Recently, we have shown that dexamethasone treatment of rabbits specifically reduces vascular smooth muscle responsiveness to agonists that interact with the vascular thromboxane A2/prostaglandin H2 (TXA2/PGH2) receptor. One potential site at which dexamethasone can influence prostanoid-mediated vasoconstriction may be at the level of the vascular TXA2/PGH2 receptor. Therefore, we characterized the vascular TXA2/PGH2 receptor in rabbit aortic membranes and examined the influence of dexamethasone treatment on vascular TXA2/PGH2 receptor affinity and number.

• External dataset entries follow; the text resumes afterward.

Lemma elem_take {A} (x : A) n l : x ∈ take n l -> x ∈ l.
Proof. intros H. rewrite <- (take_drop n l). apply elem_of_app. by left. Qed.

Section Stores.
Implicit Types m : gmap Z Z.

(** [m'] differs from [m] at most at addresses in [l], and maps the same
    addresses. *)
Definition same_but (l : list Z) m m' : Prop :=
  (forall a, a ∉ l -> m' !! a = m !! a) /\ forall a, is_Some (m' !! a) <-> is_Some (m !! a).

Lemma same_but_refl l m : same_but l m m.
Proof. done. Qed.

Lemma same_but_trans l m1 m2 m3 : same_but l m1 m2 -> same_but l m2 m3 -> same_but l m1 m3.
Proof.
  intros [F1 D1] [F2 D2]. split; [|intros a; by rewrite D2, D1].
  intros a Ha. by rewrite F2, F1.
Qed.

Lemma same_but_mono l1 l2 m m' : l1 ⊆ l2 -> same_but l1 m m' -> same_but l2 m m'.
Proof. intros Hl [F D]. split; [|done]. intros a Ha. apply F. set_solver. Qed.

Lemma scatter_same m l vs m' : scatter m l vs = Ok m' -> same_but l m m'.
Proof. intros H. split; intros a; [by eapply scatter_frame|by eapply scatter_dom]. Qed.

Lemma to_iov_loop_same l : forall m src n prev pos offset m',
  Forall (fun v => 0 <= iov_len v) l -> 0 <= prev -> prev + iov_total l < 2 ^ 64 ->
  to_iov_loop m l src n prev pos offset = Ok m' -> same_but (iov_addrs l) m m'.
Proof.
  induction l as [|v l IH]; intros m src n prev pos offset m' Hl Hp Hs H; simpl in H.
  { injection H as ->. apply same_but_refl. }
  apply Forall_cons in Hl as [Hv Hl]. rewrite iov_total_cons in Hs. rewrite iov_addrs_cons.
  pose proof (iov_total_nonneg l Hl).
  rewrite (wrap_small 64 (prev + iov_len v)) in H by (unfold in_range; lia).
  destruct (negb _); [injection H as ->; apply same_but_refl|].
  destruct (_ && _) eqn:Ein.
  - apply andb_true_iff in Ein as [H1%Z.leb_le H2%Z.ltb_lt].
    rewrite (wrap_small 64 (prev + iov_len v - offset)) in H by (unfold in_range; lia).
    set (cur := Z.min _ _) in H.
    apply bind_ok in H as (bs & Eb & H). apply bind_ok in H as (m1 & Em & H).
    apply buf_load_ok in Eb as (? & ? & ? & ->).
    eapply same_but_trans; [|eapply same_but_mono; [|eapply IH; [..|exact H]]; [set_solver|done|lia|lia]].
    unfold mem_store in Em. apply scatter_same in Em. eapply same_but_mono; [|exact Em].
    rewrite sub_length by lia. rewrite Z2Nat.id, wrap_sub_l, addrs_wrap by lia.
    replace (iov_base v + offset - prev) with (iov_base v + (offset - prev)) by lia.
    rewrite <- (addrs_sub _ (iov_len v)) by lia.
    intros a Ha. apply elem_of_app. left. by eapply elem_of_sub.
  - eapply same_but_mono; [|eapply IH; [..|exact H]]; [set_solver|done|lia|lia].
Qed.

Lemma memcpy_to_iov_same m l src n off m' :
  iov_wf l -> memcpy_to_iov m l src n off = Ok m' -> same_but (iov_addrs l) m m'.
Proof. intros [Hl Ht] H. by eapply to_iov_loop_same in H. Qed.

(** An application maps no memory in the last 4 GiB of the address space. *)
Definition user_space m : Prop := forall a, is_Some (m !! a) -> a < 2 ^ 64 - 2 ^ 32.

Lemma elem_of_addrs a n b : 0 <= a -> a + n < 2 ^ 64 -> b ∈ addrs a n -> a <= b < a + n.
Proof.
  intros Ha Hn H. unfold addrs in H. apply list_elem_of_fmap in H as (i & -> & Hi).
  apply elem_of_seqZ in Hi. rewrite wrap_small; unfold in_range; lia.
Qed.

(** A store that the bounds check accepts stays inside the region, unless it
    faults. *)
Lemma mem_store_inside m mr vaddr bs m' :
  user_space m -> 0 <= mr_addr mr -> 0 <= mr_length mr -> mr_addr mr + mr_length mr < 2 ^ 64 ->
  in_range 64 vaddr -> len bs < 2 ^ 32 -> outside_mr mr vaddr (len bs) = false ->
  mem_store m vaddr bs = Ok m' ->
  exists l, same_but l m m' /\ forall a, a ∈ l -> mr_addr mr <= a < mr_addr mr + mr_length mr.
Proof.
  intros Hu Ha Hn Hwrap Hv Hlen Ho H. unfold outside_mr in Ho.
  apply orb_false_iff in Ho as [H1%Z.ltb_ge H2]. rewrite Z.gtb_ltb in H2. apply Z.ltb_ge in H2.
  rewrite (wrap_small 64 (mr_addr mr + mr_length mr)) in H2 by (unfold in_range; lia).
  exists (addrs vaddr (len bs)). unfold mem_store in H. split; [by eapply scatter_same|].
  destruct (decide (vaddr + len bs < 2 ^ 64)) as [Hlt|Hge].
  - rewrite wrap_small in H2 by (unfold in_range in *; lia). intros a Hin.
    apply elem_of_addrs in Hin; [lia|apply Hv|done].
  - exfalso. unfold in_range in Hv. destruct bs as [|b bs]; [simpl in Hge; lia|].
    assert (addrs vaddr (len (b :: bs)) = u64 (vaddr + 0) :: tail (addrs vaddr (len (b :: bs)))) as E.
    { unfold addrs. rewrite seqZ_cons by (simpl; lia). done. }
    rewrite E in H. cbn [scatter] in H. apply bind_ok in H as (o & Hd & _). apply deref_ok in Hd.
    rewrite Z.add_0_r, wrap_small in Hd by done.
    specialize (Hu vaddr ltac:(by eexists)). simpl in *. lia.
Qed.
End Stores.
(** The body of the loop over handles. *)
Definition visit_handle (h : nat) (s : lib) : outcome lib :=
  match lb_handles s !! h with
  | None => Fault BadPointer
  | Some None => Ok (s <| lb_list ::= filter (fun h' => h' <> h) |> <| lb_handles ::= delete h |>)
  | Some (Some c) =>
      match lb_ctxs s !! c with
      | None => Fault BadPointer
      | Some (ctx, _) => visit_qps c (qp_active ctx) s
      end
  end.
Fixpoint visit_handles (hs : list nat) (s : lib) : outcome lib :=
  match hs with
  | [] => Ok s
  | h :: hs => s ← visit_handle h s; visit_handles hs s
  end.

(** The handles that are new join the list. *)
Definition add_new (s : lib) : lib :=
  s <| lb_list := lb_list s ++ take NEW_CTX_MAX (lb_new s) |> <| lb_new := drop NEW_CTX_MAX (lb_new s) |>.

(** One round of [kni_loop]. *)
Definition kni_round (s : lib) : outcome lib :=
  let s := add_new s in visit_handles (lb_list s) s.
End round.

(** ** Invariants of single steps, for all queue pairs *)

Section lift.
Context (al : Z -> start_allocs) (rx : Z -> list rx_mbuf).
(** [I] concerns a queue pair, a table of regions, the completion queues and
    memory, and a step for one queue pair keeps it. *)
Context (Iq : Z -> usiw_qp -> Prop) (It : usiw_mr_table -> Prop) (Ic : list usiw_cq -> Prop) (Im : gmap Z Z -> Prop).
Definition parts_ok (n : Z) (w : world) : Prop := Iq n (w_qp w) /\ It (w_pd w) /\ Ic (w_cqs w) /\ Im (w_mem w).
Definition lib_ok (s : lib) : Prop :=
  (forall n qp pd, lb_qps s !! n = Some (qp, pd) -> Iq n qp) /\ (forall pd t, lb_pds s !! pd = Some t -> It t) /\
  Ic (lb_cqs s) /\ Im (lb_mem s).
Hypothesis step_ok : forall n w r w', parts_ok n w -> kni_qp_step (al n) (rx n) w = Ok (r, w') -> parts_ok n w'.

Lemma visit_qp_lift c n s s' : lib_ok s -> visit_qp al rx c n s = Ok s' -> lib_ok s'.
Proof using step_ok.
  intros (H1 & H2 & H3 & H4) H. unfold visit_qp in H. destruct (qp_world c n s) as [[[w pd] h]|] eqn:Ew; [|done].
  apply bind_ok in H as ([r w'] & Hk & H). injection H as <-.
  assert (parts_ok n w) as Hw.
  { unfold qp_world in Ew. destruct (lb_qps s !! n) as [[qp pd']|] eqn:Eq; [|done]. simpl in Ew.
    destruct (lb_pds s !! pd') as [t|] eqn:Et; [|done]. simpl in Ew. destruct (lb_ctxs s !! c) as [[ctx h']|]; [|done].
    simpl in Ew. injection Ew as <- _ _. split; [by eapply H1|]. split; [by eapply H2|done]. }
  destruct (step_ok _ _ _ _ Hw Hk) as (W1 & W2 & W3 & W4).
  assert (lib_ok (put_world c n pd h w' s)) as (P1 & P2 & P3 & P4).
  { unfold lib_ok. simpl. split; [|split; [|done]].
    - intros m qp pd'. rewrite lookup_insert_Some. intros [[<- [= <- _]]|[_ ?]]; [done|by eapply H1].
    - intros pd' t. rewrite lookup_insert_Some. intros [[_ <-]|[_ ?]]; [done|by eapply H2]. }
  destruct r as [|[]]; [done| |done]. split; [|done]. intros m qp pd'. simpl. rewrite lookup_delete_Some.
  intros [_ Hm]. by eapply P1.
Qed.

Lemma visit_qps_lift c ns : forall s s', lib_ok s -> visit_qps al rx c ns s = Ok s' -> lib_ok s'.
Proof using step_ok.
  induction ns as [|n ns IH]; intros s s' Hs H; simpl in H; [by injection H as <-|].
  apply bind_ok in H as (s1 & H1 & H). by eapply IH, H; eapply visit_qp_lift.
Qed.

Lemma kni_round_lift s s' : lib_ok s -> kni_round al rx s = Ok s' -> lib_ok s'.
Proof using step_ok.
  unfold kni_round. generalize (lb_list (add_new s)) as hs. intros hs Hs.
  assert (lib_ok (add_new s)) as Ha by done. revert Ha. generalize (add_new s). clear s Hs.
  induction hs as [|h hs IH]; intros s Hs H; simpl in H; [by injection H as <-|].
  apply bind_ok in H as (s1 & H1 & H). eapply IH, H. unfold visit_handle in H1.
  destruct (lb_handles s !! h) as [[c|]|]; [|by injection H1 as <-|done].
  destruct (lb_ctxs s !! c) as [[ctx h']|]; [|done]. by eapply visit_qps_lift.
Qed.
End lift.

(** ** The handles *)

(** The context behind a handle, when it was not closed. *)
Definition live (s : lib) (h : nat) : option nat := lb_handles s !! h ≫= id.
Lemma live_handle s h c : live s h = Some c <-> lb_handles s !! h = Some (Some c).
Proof. unfold live. destruct (lb_handles s !! h) as [[]|]; simpl; split; by try intros [= ->]. Qed.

The binding of [125I][1S-(1α,2β(5Z),3α(1E,3R)4α)]-7-[3-(3-hydroxy-4- (p-iodophenoxy)-1-butenyl)-7-oxabicyclo[2.2.1]heptan-2-yl]-5- heptanoic acid ([125I] BOP), a potent TXA2/PGH2 receptor agonist, to rabbit aortic membranes was saturable displaceable, and dependent on protein concentration. Scatchard analysis of equilibrium binding data disclosed one class of high affinity binding sites with a K(d) of 0.44 ± 0.13 nM and a B(max) of 114.4 ± 5.2 fmol/mg protein (n = 7). Removal of the endothelium before membrane preparation did not significantly alter the affinity or number of binding sites for [125I]BOP. Kinetic analysis of the rates of [125I]BOP association/dissociation yielded a K(d) of 0.62 nM. The ability of various agonists at the TXA2/PGH2 receptor to displace [125I]BOP from vascular membranes correlated well with their contractile potencies in rabbit aortic rings. Moreover, stereospecific displacement of [125I]BOP binding in aortic membranes and inhibition of U46619-mediated aortic contractions were obtained with the stereoiomers L657925(-) and L657926(+). Collectively, these data suggest that this binding site represents the functionally relevant vascular TXA2/PGH2 receptor. In functional experiments, [127I]BOP induced concentration-dependent contractions of the rabbit aorta, which were reduced by 52% in vessels from dexamethasone-treated rabbits. Binding experiments performed in aortic membranes from dexamethasone-treated rabbits revealed a 25% reduction in vascular TXA2/PGH2 receptor number with no change in affinity. Thus, the dexamethasone-induced decrease in TXA2/PGH2 receptor number in aortic membranes from dexamethasone-treated rabbits may contribute to the accompanying decrease in vascular responsiveness to TXA2/PGH2 receptor agonists.